To examine this question, Sokolowski uses survey data from random sample of 2,671 US residents who were asked about their charitable giving, involvement in philanthropic organizations, and attitudes. Testing the model that says people’s attitudes and values encourage them to give, he found that people who said they want to help the needy (saying they had goals like “increase opportunities for others” and “improve cultural life of the community”) were most likely to make donations. (Surprisingly, answers indicating a desire to “help the world”, including “protect the environment” and “promote global peace” didn’t have any connection to the likelihood that people would give.)

But the really interesting part came when Sokolowski also looked at a separate set of responses related to social ties. Two factors, church attendance and organizational membership, were more significant than the attitudes toward helping the needy. Not only that, but when he combined the two sets of data, the social factors explained away the attitudinal ones.

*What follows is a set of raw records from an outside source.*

(** The DaemonSet of a driver, as [reconcileOneDRADriver] sends it. *)
Definition driver_sent (p : NPUClusterPolicy) (ds : ODaemonSet) : ODaemonSet :=
  on_pod (λ s, applyImagePullSecrets (Np_ImagePullSecrets (Ncp_Spec p)) (applyControlPlaneExclusion s)) (setOwnerAnnotation p ds).
Lemma driver_limited p ds vendors :
  (Ods_Name ds, ([controlPlaneNodeLabel; masterNodeLabel] ++ (DRARetiredNodeLabel <$> vendors), [])) ∈ limits p →
  Forall (λ v, demands (absent (DRARetiredNodeLabel v)) (ods_pod ds)) vendors → limited p (driver_sent p ds).
Proof.
  intros Hin Hv. split; [apply owner_set|].
  exists ([controlPlaneNodeLabel; masterNodeLabel] ++ (DRARetiredNodeLabel <$> vendors)), []. split_and!; [done| |done].
  apply Forall_app. split.
  - repeat apply Forall_cons_2; [| |apply Forall_nil_2]; apply demands_secrets, demands_new; [by left|right; by left].
  - apply Forall_fmap. apply (Forall_impl _ _ _ Hv). intros v Hd. by apply demands_secrets, demands_old.
Qed.
Lemma furiosa_driver_limited p spec : limited p (driver_sent p (renderFuriosaDRADaemonSet spec)).
Proof.
  apply (driver_limited p _ [vendorFuriosa; vendorRngd]); [in_table|].
  apply Forall_cons_2; [|apply Forall_singleton]; [apply demands_old|]; apply demands_new; by left.
Qed.
Lemma nvidia_driver_limited p spec : limited p (driver_sent p (renderNvidiaDRADaemonSet spec)).
Proof. apply (driver_limited p _ [vendorNvidia]); [in_table|]. apply Forall_singleton, demands_new. by left. Qed.
Lemma rebellions_driver_limited p spec : limited p (driver_sent p (renderRebellionsDRADaemonSet spec)).
Proof. apply (driver_limited p _ [vendorRebellions]); [in_table|]. apply Forall_singleton, demands_new. by left. Qed.
Lemma tenstorrent_driver_limited p spec : limited p (driver_sent p (renderTenstorrentDRADaemonSet spec)).
Proof. apply (driver_limited p _ [vendorTenstorrent]); [in_table|]. apply Forall_singleton, demands_new. by left. Qed.
Lemma rendered_limited p v render ds : v ∈ draVendors p → Dv_render v = Some render → DraDaemonSet ds ∈ render p →
  limited p (driver_sent p ds).
Proof.
  unfold draVendors. rewrite !elem_of_app.
  destruct (Rg_DRA (Rngd p)) as [s1|], (Nv_DRA (Nvidia p)) as [s2|], (Rbl_DRA (Rebellions p)) as [s3|], (Tt_DRA (Tenstorrent p)) as [s4|];
    rewrite ?elem_of_nil, ?list_elem_of_singleton; intros Hv Er Hds;
    repeat (destruct Hv as [Hv|Hv]; [try done|]); try done; subst v; injection Er as <-;
    unfold renderFuriosaDRADriver, renderNvidiaDRADriver, renderRebellionsDRADriver, renderTenstorrentDRADriver, dra_identity, nvidia_device_class in Hds;
    simpl in Hds; rewrite ?elem_of_cons, ?elem_of_nil in Hds;
    repeat (destruct Hds as [Hds|Hds]; [try discriminate Hds|]); try done; injection Hds as ->;
    auto using furiosa_driver_limited, nvidia_driver_limited, rebellions_driver_limited, tenstorrent_driver_limited.
Qed.
(** The two settings of another writer that are put back. *)
Lemma preserve_sharing_limited p live ds : limited p ds → limited p (preserveNvidiaSharing live ds).
Proof.
  unfold preserveNvidiaSharing. destruct (Ods_Annotations live !! SharingOwnerAnnotation); [|done].
  apply limited_keeps; [done| |done]. simpl. by rewrite lookup_insert_ne.
Qed.
Lemma preserve_env_limited p live ds : limited p ds → limited p (preserve_partition_env live ds).
Proof.
  unfold preserve_partition_env. destruct (Ods_Annotations live !! PartitionOwnerAnnotation); [|done].
  destruct (bool_decide (unifiedEnvValue _ _ = "")); (apply limited_keeps; [done| |done]); simpl; by rewrite lookup_insert_ne.
Qed.
End Limits.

In other words, being involved in a church or other organization predicted both a desire to help others and a tendency to make charitable donations. Without the organizational membership, there was no connection between attitude and action.

The results are a little tricky to interpret, partly because the data’s all from a single point in time. That makes it hard to disentangle cause and effect. Do people give to charity because they belong to a church, or are the same people inclined to do both things? But Sokolowski points out that other research has found that interpersonal ties and group membership lead to both altruistic attitudes and philanthropic behavior.

None of this means that taking a job in finance and donating gobs of money to charity is a bad idea. But it does suggest that, for most people, getting involved in the group that runs the soup kitchen may be a more likely route to philanthropy.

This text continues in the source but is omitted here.